Galaxy Resources Limited (ASX: GXY)

Galaxy Resources Limited is an Australia-based global lithium producer. The group is known for lithium mining and exploration. With key production facilities, GXY is into hard rock mines and brine assets in regions spanning Australia, Canada and Argentina. The group has been into development of Mt Cattlin spodumene mine at Australia. The Argentina segment situated in the lithium triangle includes Sal de Vida lithium and potash brine project which produces 60% of global lithium. Its Canada segment includes wholly owned and operated James Bay lithium pegmatite project.

Recently signed deal with South Korean steel maker POSCO has been set ahead of anticipated schedule. Almost two months ago, Galaxy signed a non-binding agreement with POSCO with regards to sale of a package of tenements located near Sal de Vida. This was slated for US $280 million as cash consideration. The agreement was conditional on completion and execution of definitive documentation and receipt of POSCO approval at their upcoming Board Meeting, but as per the GXY’s release dated August 6, 2018, the date for completion of this transaction is now set ahead of the previously disclosed schedule. The company indicated the execution of these definitive documents scheduled for completion immediately after the final board meeting. Galaxy will hold full stake of (i.e., 100 per cent) tenements in southern area of Salar del Hombre Muerto post the deal. Post this news, GXY traded lower by 3.697% to $2.735 on August 07, 2018, as at mid-day trading session.

NIB Holdings Limited (ASX: NHF)

NIB gets hold of Australia’s fourth largest travel insurance company, QBE Travel for a consideration of up to $25 million depending upon the level of business generated. The acquisition serves as a part of nib’s expansion plans for World Nomads Group (WNG), Australia’s leading travel insurance business acquired by nib in 2015. QBE’s Australia wide network of more than 2000 travel insurance agents along with other services is expected to provide greater scale and distribution reach to WNG. The acquisition also brings in massive distribution network in addition to the partnership with renowned Australian brands. It is estimated that Gross written premium of WNG could potentially increase by 40% driven by acquisition.
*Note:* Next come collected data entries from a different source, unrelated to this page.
Arguments Fulfilled {Error A} a.
Arguments Rejected {Error A} e.
Arguments flag {User} _.
Arguments user {User} _.
Arguments AssignFlag {User} b.
Arguments CallGetUserName {User} id.
Arguments CallGetUser {User} name.
Arguments AssignUser {User} u.
Arguments getUserName {User Error} _ _.
Arguments getUser {User Error} _ _.
Arguments set {User Error} id.
Arguments dispatch {User Error A} m api s.
Arguments state {User}.

End UserStore.

(** ** The user store under the event loop

    [set] is an [async] function: a call runs up to its first [await] and
    returns; the rest runs, one stretch at a time, when the awaited promise
    has settled. Between two stretches other code runs, another call of
    [set] included. *)

Module EventLoop.

Section Loop.
Variables User Error : Type.

Local Abbreviation store := (UserStore.t User).
Local Abbreviation Op := (UserStore.Op User).
Local Abbreviation Settled := (UserStore.Settled Error).
Local Abbreviation Api := (UserStore.Api User Error).

(** The body of an [async] function as the event loop sees it: it runs
    until it returns, throws, or reaches an [await], where the rest of the
    body waits for the awaited promise. *)
Inductive Fiber :=
| Return (r : Settled unit)
| Assign (op : Op) (k : Fiber)
| AwaitGetUserName (id : string) (k : UserStore.NameResponse -> Fiber)
| AwaitGetUser (n : string) (k : UserStore.UserResponse User -> Fiber).

(** [async set(id?: string)], statement by statement. *)
Definition set (id : option string) : Fiber :=
  match id with
  | Some (String _ _ as id) =>
      Assign (UserStore.AssignFlag true)
        (AwaitGetUserName id (fun r1 =>
         AwaitGetUser (UserStore.name r1) (fun r2 =>
         Assign (UserStore.AssignUser (Some (UserStore.user_of r2)))
           (Return (UserStore.Fulfilled tt)))))
  | Some EmptyString | None =>
      Assign (UserStore.AssignFlag false)
        (Assign (UserStore.AssignUser None) (Return (UserStore.Fulfilled tt)))
  end.

(** An assignment to a field of the store. *)
Definition assign (op : Op) (s : store) : store :=
  match op with
  | UserStore.AssignFlag b => {| UserStore.flag := b; UserStore.user := UserStore.user s |}
  | UserStore.AssignUser u => {| UserStore.flag := UserStore.flag s; UserStore.user := u |}
  | _ => s
  end.

(** Where a call stands between two turns of the loop. *)
Inductive Call :=
| Completed (r : Settled unit)
| OnGetUserName (id : string) (k : UserStore.NameResponse -> Fiber)
| OnGetUser (n : string) (k : UserStore.UserResponse User -> Fiber).

(** One turn: the body runs on, without interruption, up to its next
    [await] (where the request is issued) or to its end. *)
Fixpoint advance (f : Fiber) (s : store) : store * list Op * Call :=
  match f with
  | Return r => (s, [], Completed r)
  | Assign op k =>
      let '(s', tr, c) := advance k (assign op s) in (s', op :: tr, c)
  | AwaitGetUserName id k => (s, [UserStore.CallGetUserName id], OnGetUserName id k)
  | AwaitGetUser n k => (s, [UserStore.CallGetUser n], OnGetUser n k)
  end.

(** The awaited promise of a suspended call settles, as the API has it:
    a fulfilment resumes the body with the value, a rejection ends the
    call. *)
Definition resume (api : Api) (c : Call) (s : store) : store * list Op * Call :=
  match c with
  | Completed r => (s, [], c)
  | OnGetUserName id k =>
      match UserStore.getUserName api id with
      | UserStore.Fulfilled r => advance (k r) s
      | UserStore.Rejected e => (s, [], Completed (UserStore.Rejected e))
      end
  | OnGetUser n k =>
      match UserStore.getUser api n with
      | UserStore.Fulfilled r => advance (k r) s
      | UserStore.Rejected e => (s, [], Completed (UserStore.Rejected e))
      end
  end.

(** What the loop works on: the store, the calls of [set] made so far,
    and what was done, in order. *)
Record Runtime := { state : store; calls : list Call; trace : list Op }.

(** What the loop does next: a caller invokes [set(id)], or the promise
    that call number [k] awaits settles. *)
Inductive Turn :=
| Invoke (id : option string)
| Settle (k : nat).

Definition turn (api : Api) (p : Runtime) (t : Turn) : Runtime :=
  match t with
  | Invoke id =>
      let '(s, tr, c) := advance (set id) (state p) in
      {| state := s; calls := calls p ++ [c]; trace := trace p ++ tr |}
  | Settle k =>
      match calls p !! k with
      | Some c =>
          let '(s, tr, c') := resume api c (state p) in
          {| state := s; calls := <[k := c']> (calls p); trace := trace p ++ tr |}
      | None => p
      end
  end.

Definition turns (api : Api) (p : Runtime) (ts : list Turn) : Runtime :=
  foldl (turn api) p ts.

(** Before any call. *)
Definition start (s : store) : Runtime :=
  {| state := s; calls := []; trace := [] |}.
The key aspect to note is that this acquisition deals in distribution along with claims capability for QBE Travel only. NIB intends to set off the transaction through existing available capital which is scheduled for completion by the first quarter of 2019. NIB’s management indicated the potential of further momentum in travel insurance business ahead of this acquisition. Managing Director of nib holdings limited, Mark Fitzgibbon stated the close relation between travel insurance business and health insurance as more than 60% of travel insurance claims are medically related. This reportedly turns out to be advantageous to the company both in Australian and overseas market which accounts for almost half of WNG’s sales. nib shares price increased by 3.75% to $5.810 on August 06, 2018 as nib expands its travel insurance business through acquisition, however, the same fell by 1.2% on August 07, 2018 as at mid-day trading session.